A key associate of Anna Hazare on Monday accused the government of a "dictatorial attitude" for imposing restrictions on the Gandhian's fast against corruption set to start on Tuesday.
Arvind Kejriwal told reporters that the restrictions betrayed a "dictatorial and arbitrary attitude" and said Hazare would not call off his hunger strike.
He said the Delhi Police, clearly with the sanction of the government, was trying to obstruct Hazare's protest meant to show the civil society's unhappiness with the government version of the lokpal bill.

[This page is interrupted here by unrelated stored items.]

(* ===== verification/SeccompFacts.v ===== *)
(** Facts about the filter interpreter, validation, the fast-allow bitmap and
    the filter chain. *)

From Stdlib Require Import ZArith Lia.
From stdpp Require Import base list list_numbers numbers.
From S2P Require Import Prelude Seccomp.

#[local] Open Scope N_scope.

Section interpreter_facts.
Context (prog : list SeccompInsn).
Implicit Types (d a : SeccompAction) (nr acc : N) (args : list N) (pc : nat).

Lemma interpret_loop_unfold d nr args acc pc :
  interpret_loop prog d nr args acc pc =
  match prog !! pc with
  | None => d
  | Some insn =>
      match exec_insn prog nr args acc pc insn with
      | Return a => a
      | Continue acc' pc' => interpret_loop prog d nr args acc' pc'
      end
  end.
Proof.
  rewrite interpret_loop_equation_1.
  destruct (inspect (prog !! pc)) as [[insn|] Hi]; cbn; [|by rewrite Hi].
  destruct (inspect (exec_insn prog nr args acc pc insn)) as [[] He]; cbn; by rewrite Hi, He.
Qed.

(** The loop is entered at increasing program counters only. *)
Lemma interpret_loop_ind (P : N -> nat -> Prop) nr args :
  (forall acc pc,
     (forall insn acc' pc', prog !! pc = Some insn ->
        exec_insn prog nr args acc pc insn = Continue acc' pc' -> P acc' pc') -> P acc pc) ->
  forall acc pc, P acc pc.
Proof.
  intros step acc pc. remember (length prog - pc)%nat as m eqn:Em.
  revert acc pc Em. induction (lt_wf m) as [m _ IH]; intros acc pc ->.
  apply step. intros insn acc' pc' Hi He.
  eapply IH; [|done]. apply exec_insn_advances in He. apply lookup_lt_Some in Hi. lia.
Qed.

(** Without [LdArg] the arguments do not matter. *)
Lemma exec_insn_args nr args args' acc pc insn :
  is_ld_arg insn = false -> exec_insn prog nr args acc pc insn = exec_insn prog nr args' acc pc insn.
Proof. by destruct insn. Qed.

Lemma interpret_loop_args d nr args args' acc pc :
  program_reads_args prog = false ->
  interpret_loop prog d nr args acc pc = interpret_loop prog d nr args' acc pc.
Proof.
  intros Hra. revert acc pc.
  apply (interpret_loop_ind _ nr args). intros acc pc IH. rewrite !interpret_loop_unfold.
  destruct (prog !! pc) as [insn|] eqn:Hi; [|done].
  rewrite (exec_insn_args nr args' args); last first.
  { unfold program_reads_args in Hra. apply not_true_is_false. intros Hl.
    apply not_true_iff_false in Hra. apply Hra, existsb_exists.
    exists insn. split; [|done]. by eapply list_elem_of_In, list_elem_of_lookup_2. }
  destruct (exec_insn prog nr args acc pc insn) eqn:He; [|done]. by eapply IH.
Qed.

(** ** Validated programs *)
Lemma check_insns_lookup len k l i insn :
  check_insns len k l = None -> l !! i = Some insn -> check_insn len (k + i) insn = None.
Proof.
  revert k i. induction l as [|x l IH]; intros k i H Hi; [done|]. simpl in H.
  destruct (check_insn len k x) eqn:Hx; [done|].
  destruct i as [|i]; simpl in Hi.
  - simplify_eq. by rewrite Nat.add_0_r.
  - replace (k + S i)%nat with (S k + i)%nat by lia. by apply IH.
Qed.

(** What [validate_program_with_limit] accepts. *)
Definition valid_program (limit : nat) : Prop :=
  (length prog <= limit)%nat /\
  (forall i insn, prog !! i = Some insn -> check_insn (length prog) i insn = None) /\
  exists a, list.last prog = Some (Ret a).

Lemma validate_valid limit :
  validate_program_with_limit prog limit = Ok tt -> valid_program limit.
Proof.
  unfold validate_program_with_limit.
  destruct (bool_decide_reflect (prog = [])); [done|].
  destruct (Nat.ltb_spec limit (length prog)); [done|].
  destruct (check_insns _ _ _) eqn:Hc; [done|].
  destruct (list.last prog) as [[]|] eqn:Hl; try done. intros _.
  split_and!; [done| |by eexists].
  intros i insn Hi. by apply (check_insns_lookup _ 0 prog).
Qed.

Lemma jump_valid acc pc offset :
  (target pc offset < length prog)%nat ->
  jump (length prog) acc pc offset = Continue acc (target pc offset).
Proof.
  unfold jump, target. intros. rewrite (proj2 (Nat.leb_gt _ _)) by lia. f_equal. lia.
Qed.

(** A validated instruction either returns its own action or goes on at the
    next instruction or at another one of the program. *)
Definition stays (pc : nat) (insn : SeccompInsn) (flow : Flow) : Prop :=
  (exists a, insn = Ret a /\ flow = Return a) \/
  (exists acc' pc', flow = Continue acc' pc' /\ (pc' = pc + 1 \/ pc' < length prog)%nat).

Lemma branch_stays acc pc insn (b : bool) t f :
  (if ((length prog <=? target pc t)%nat || (length prog <=? target pc f)%nat)
   then Some InvalidJump else None) = None ->
  stays pc insn (jump (length prog) acc pc (if b then t else f)).
Proof.
  destruct (Nat.leb_spec (length prog) (target pc t)); [done|].
  destruct (Nat.leb_spec (length prog) (target pc f)); [done|]. intros _.
  destruct b; rewrite jump_valid by done; right; eauto.
Qed.

Lemma exec_insn_valid nr args acc pc insn :
  check_insn (length prog) pc insn = None ->
  stays pc insn (exec_insn prog nr args acc pc insn).
Proof.
  destruct insn as [| | | | |shift| | | | | | |offset|]; cbn [check_insn exec_insn]; intros Hc;
    try (by apply branch_stays); try (right; by eauto); try (left; by eauto).
  - right. unfold checked_shr. destruct (N.leb_spec 64 shift); [done|].
    rewrite (proj2 (N.ltb_lt _ _)) by lia. eauto.
  - apply (branch_stays acc pc (Jmp offset) true offset offset). by destruct (_ <=? _)%nat.
Qed.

The police, he said, had told the organisers that more than 5,000 people could not gather at the protest site, only 50 vehicles could be parked, no tent could be erected, no sound system put up, and only government doctors could examine Hazre when he fasts.
All these conditions, Kejriwal said, were "unreasonable, unjustified".

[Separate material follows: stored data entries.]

(* ===== verification/PledgeFacts.v ===== *)
(** Facts about promise sets, the semantic gate, promise strings and the
    generated whitelist programs. *)

From Stdlib Require Import ZArith Lia.
From stdpp Require Import base list list_numbers numbers strings sorting.
From S2P Require Import Prelude Seccomp SeccompFacts Pledge.

#[local] Open Scope N_scope.

(** * Promise sets *)
Lemma contain_flag p k : promises_contain p (N.shiftl 1 k) = N.testbit p k.
Proof.
  unfold promises_contain. rewrite N.shiftl_1_l.
  destruct (N.testbit p k) eqn:Hb.
  - apply N.eqb_eq, N.bits_inj. intros n. rewrite N.land_spec, N.pow2_bits_eqb.
    destruct (N.eqb_spec k n) as [->|]; [by rewrite Hb|by rewrite andb_false_r].
  - apply N.eqb_neq. intros E. apply (f_equal (fun v => N.testbit v k)) in E.
    rewrite N.land_spec, Hb, N.pow2_bits_true in E. done.
Qed.

(** [p] promises no more than [q]. *)
Definition narrower (p q : N) : Prop := N.land p q = p.

Lemma narrower_contain p q flag :
  narrower p q -> promises_contain p flag = true -> promises_contain q flag = true.
Proof.
  unfold narrower, promises_contain. intros Hpq [= Hp]%N.eqb_eq. apply N.eqb_eq.
  apply N.bits_inj. intros n.
  apply (f_equal (fun v => N.testbit v n)) in Hp, Hpq. rewrite !N.land_spec in *.
  destruct (N.testbit p n), (N.testbit q n), (N.testbit flag n); done.
Qed.

Lemma contain_intersect p q r :
  promises_intersect p (N.lor q r) = promises_intersect p q || promises_intersect p r.
Proof.
  unfold promises_intersect. rewrite N.land_lor_distr_r, <- negb_andb. f_equal.
  apply eq_bool_prop_intro. split.
  - intros [-> ->]%Is_true_eq_true%N.eqb_eq%N.lor_eq_0_iff. done.
  - intros [->%N.eqb_eq ->%N.eqb_eq]%Is_true_eq_true%andb_prop. done.
Qed.

Lemma intersect_flag p k : promises_intersect p (N.shiftl 1 k) = promises_contain p (N.shiftl 1 k).
Proof.
  rewrite contain_flag. unfold promises_intersect. rewrite N.shiftl_1_l.
  destruct (N.testbit p k) eqn:Hb.
  - apply negb_true_iff, N.eqb_neq. intros E. apply (f_equal (fun v => N.testbit v k)) in E.
    by rewrite N.land_spec, Hb, N.pow2_bits_true in E.
  - apply negb_false_iff, N.eqb_eq, N.bits_inj_0. intros n. rewrite N.land_spec, N.pow2_bits_eqb.
    destruct (N.eqb_spec k n) as [->|]; [by rewrite Hb|by rewrite andb_false_r].
Qed.

(** * The semantic gate *)

(** The promises that allow syscalls whatever their arguments. *)
Definition unconditional : list (N * list N) :=
  [(STDIO, stdio_syscalls);
   (RPATH, [SYS_STAT; SYS_LSTAT; SYS_READLINK; SYS_GETDENTS64]);
   (WPATH, [SYS_RENAME; SYS_UNLINK; SYS_SYMLINK]);
   (CPATH, [SYS_MKDIR; SYS_RMDIR; SYS_LINK]);
   (VM, [SYS_MUNMAP; SYS_BRK; SYS_MREMAP]);
   (PROC, [SYS_FORK; SYS_VFORK; SYS_WAIT4; SYS_WAITID; SYS_KILL]);
   (EXEC, [SYS_EXECVE]);
   (THREAD, [SYS_FUTEX; SYS_SET_TID_ADDRESS]);
   (TIME, [SYS_CLOCK_GETTIME; SYS_GETRANDOM]);
   (SENDSIG, [SYS_KILL]);
   (FATTR, [SYS_CHMOD; SYS_CHOWN; SYS_FCHMOD; SYS_FCHOWN]);
   (RLIMIT, [SYS_GETRLIMIT; SYS_SETRLIMIT; SYS_PRLIMIT64])].

(** A [clone] makes a thread, or a process without sharing memory; never a
    namespace. *)
Definition clone_policy (p fl : N) : bool :=
  (N.land fl ns_disallowed =? 0) &&
  (promises_contain p THREAD && (N.land fl thread_required =? thread_required) ||
   promises_contain p PROC && (N.land fl CLONE_VM =? 0)).

(** Opening a file needs a path promise, writing one that is not read-only,
    creating or truncating one that creates. *)
Definition open_policy (p fl : N) : bool :=
  let c := promises_contain p CPATH || promises_contain p TMPPATH in
  let w := promises_contain p WPATH || c in
  let accmode := N.land fl O_ACCMODE in
  (promises_contain p RPATH || w) &&
  implb ((accmode =? O_WRONLY) || (accmode =? O_RDWR) || negb (N.land fl O_APPEND =? 0)) w &&
  implb (negb (N.land fl (N.lor O_CREAT O_TRUNC) =? 0)) c.

(** Mapping memory needs VM, mapping it executable PROT_EXEC as well. *)
Definition map_policy (p prot : N) : bool :=
  promises_contain p VM && implb (N.testbit prot 2) (promises_contain p PROT_EXEC).

(** The policy the promises stand for. *)
Definition policy (p nr : N) (args : list N) : bool :=
  one_of nr [SYS_EXIT; SYS_EXIT_GROUP] ||
  (nr =? SYS_OPEN) && open_policy p (arg args 1) ||
  (nr =? SYS_OPENAT) && open_policy p (arg args 2) ||
  one_of nr [SYS_MMAP; SYS_MPROTECT] && map_policy p (arg args 2) ||
  (nr =? SYS_CLONE) && clone_policy p (arg args 0) ||
  existsb (fun fl => promises_contain p fl.1 && one_of nr fl.2) unconditional.

Lemma allows_open_policy p fl : allows_open p fl = open_policy p fl.
Proof.
  unfold allows_open, open_policy. rewrite !contain_intersect.
  unfold RPATH, WPATH, CPATH, TMPPATH. rewrite !intersect_flag.
  destruct (promises_contain p (N.shiftl 1 1)), (promises_contain p (N.shiftl 1 2)),
    (promises_contain p (N.shiftl 1 3)), (promises_contain p (N.shiftl 1 4)),
    (N.land fl O_ACCMODE =? O_WRONLY), (N.land fl O_ACCMODE =? O_RDWR),
    (N.land fl O_APPEND =? 0), (N.land fl (N.lor O_CREAT O_TRUNC) =? 0); reflexivity.
Qed.

Lemma as_i32_bit2 v : (Z.land (as_i32 v) 4 =? 0)%Z = negb (N.testbit v 2).
Proof.
  assert (Hb : Z.testbit (as_i32 v) 2 = N.testbit v 2).
  { unfold as_i32. set (w := v mod 2 ^ 32).
    assert (Hw : N.testbit w 2 = N.testbit v 2) by (apply N.mod_pow2_bits_low; lia).
    rewrite <- Hw, <- N2Z.inj_testbit. change (Z.of_N 2) with 2%Z.
    destruct (_ <? _)%Z; [done|].
    replace (Z.of_N w - 2 ^ 32)%Z with (Z.of_N w + (-1) * 2 ^ 32)%Z by lia.
    rewrite <- (Z.mod_pow2_bits_low _ 32) by lia. rewrite Z.mod_add by lia.
    rewrite Z.mod_pow2_bits_low by lia. done. }
  rewrite <- Hb. destruct (Z.testbit (as_i32 v) 2) eqn:E; simpl.
  - apply Z.eqb_neq. intros H. apply (f_equal (fun z => Z.testbit z 2)) in H.
    by rewrite Z.land_spec, E in H.
  - apply Z.eqb_eq, Z.bits_inj_0. intros n. rewrite Z.land_spec.
    destruct (decide (n = 2)%Z) as [->|]; [by rewrite E|].
    change 4%Z with (2 ^ 2)%Z. rewrite Z.pow2_bits_false by lia. apply andb_false_r.
Qed.

Lemma allows_map_policy p prot : allows_map p prot = map_policy p prot.
Proof.
  unfold allows_map, map_policy. rewrite as_i32_bit2.
  by destruct (promises_contain p VM), (N.testbit prot 2), (promises_contain p PROT_EXEC).
Qed.

Lemma thread_required_vm fl :
  N.land fl thread_required =? thread_required = true -> N.land fl CLONE_VM =? 0 = false.
Proof.
  intros H%N.eqb_eq. apply N.eqb_neq. intros E.
  apply (f_equal (fun v => N.testbit v 8)) in H, E. rewrite N.land_spec in *.
  change (N.testbit thread_required 8) with true in H. change (N.testbit CLONE_VM 8) with true in E.
  rewrite andb_true_r in *. rewrite H in E. by rewrite N.bits_0 in E.
Qed.

Lemma clone_policy_spec p fl :
  (if promises_contain p PROC then proc_allows_clone p fl
   else if promises_contain p THREAD then thread_allows_clone fl else false) = clone_policy p fl.
Proof.
  unfold proc_allows_clone, thread_allows_clone, clone_policy.
  destruct (N.land fl ns_disallowed =? 0); [|by repeat case_match].
  pose proof (thread_required_vm fl) as Hvm.
  destruct (promises_contain p PROC), (promises_contain p THREAD),
    (N.land fl thread_required =? thread_required), (N.land fl CLONE_VM =? 0); try done;
    by specialize (Hvm eq_refl).
Qed.

(** Every number some promise mentions. *)
Definition known : list N := pledge_pushed all_promises.

Lemma one_of_elem nr l : one_of nr l = true <-> nr ∈ l.
Proof.
  unfold one_of. rewrite existsb_exists. setoid_rewrite N.eqb_eq. setoid_rewrite <- list_elem_of_In.
  naive_solver.
Qed.

Lemma one_of_if {A} nr l (x y : A) :
  (if one_of nr l then x else y) = if decide (nr ∈ l) then x else y.
Proof.
  destruct (decide (nr ∈ l)) as [Hin%one_of_elem|Hn]; [by rewrite Hin|].
  destruct (one_of nr l) eqn:E; [by apply one_of_elem in E|done].
Qed.

Lemma one_of_unknown nr l :
  one_of nr known = false -> forallb (fun x => one_of x known) l = true -> one_of nr l = false.
Proof.
  intros Hn Hl. apply not_true_iff_false. intros Hin%one_of_elem.
  rewrite forallb_forall in Hl. specialize (Hl nr (proj1 (list_elem_of_In _ _) Hin)). congruence.
Qed.

Lemma eqb_unknown nr n : one_of nr known = false -> one_of n known = true -> (nr =? n) = false.
Proof. intros Hn Hk. apply N.eqb_neq. intros ->. congruence. Qed.

(** The gate on a number no promise mentions. *)
Lemma gate_unknown p nr args :
  one_of nr known = false -> promise_allows_syscall p nr args = false /\ policy p nr args = false.
Proof.
  intros Hn. unfold promise_allows_syscall, policy, unconditional. cbn [existsb fst snd].
  rewrite !(one_of_unknown nr _ Hn), !(eqb_unknown nr _ Hn) by reflexivity.
  by rewrite !andb_false_r.
Qed.

(** Case analysis on the promises a goal still asks about. *)
Ltac promise_cases p :=
  repeat match goal with |- context [promises_contain p ?fl] => destruct (promises_contain p fl) end.

(** Go through the numbers of a list. *)
Ltac each_number H :=
  repeat (apply elem_of_cons in H as [->|H]; [|]); try by apply elem_of_nil in H.

Ltac gate_simpl :=
  cbn -[promises_contain open_policy map_policy clone_policy proc_allows_clone thread_allows_clone N.land];
  rewrite ?andb_false_r, ?andb_true_r, ?orb_false_r; cbn [orb].

Lemma gate_is_policy p nr args : promise_allows_syscall p nr args = policy p nr args.
Proof.
  destruct (one_of nr known) eqn:Hk; last first.
  { by destruct (gate_unknown p nr args Hk) as [-> ->]. }
  apply one_of_elem in Hk. unfold promise_allows_syscall, policy, unconditional.
  rewrite allows_open_policy, allows_map_policy, <- clone_policy_spec. cbn [existsb fst snd].
  each_number Hk; gate_simpl; promise_cases p; done.
Qed.

(** ** Promising less allows less *)
Lemma open_policy_narrower p q fl : narrower p q -> open_policy p fl = true -> open_policy q fl = true.
Proof.
  intros Hn. unfold open_policy.
  pose proof (narrower_contain p q RPATH Hn) as Hr. pose proof (narrower_contain p q WPATH Hn) as Hw.
  pose proof (narrower_contain p q CPATH Hn) as Hc. pose proof (narrower_contain p q TMPPATH Hn) as Ht.
  rewrite !andb_true_iff, !implb_true_iff, !orb_true_iff. naive_solver.
Qed.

Kejriwal said while police were entitled to impose reasonable restrictions to maintain law and order, he wondered how a tent posed a security threat.
"It is raining now. Where will people take shelter if there is no tent?
"And why allow only 50 vehicles to be parked. Why not 100? Why not 75? How have they arrived at this figure of 50? It is completely arbitrary."
Kejriwal said a sound system was a must in case Hazre had to make appeals in the event of any trouble.
"They are creating an Emergency like situation," Kejriwal said, referring to the 1975-77 period when thousands of political activists were jailed and fundamental rights were suspended.
Kejriwal's comments came only a few hours after Prime Minister Manmohan Singh, in his Independence Day speech, said that hunger strikes were no answer in the search for a lokpal bill.
Kejriwal, however, made it clear that Hazare and his supporters would undertake the fast from Tuesday as promised.
"We will definitely go there and sit peacefully." he said, and added that the option of seeking judicial intervention was not ruled out.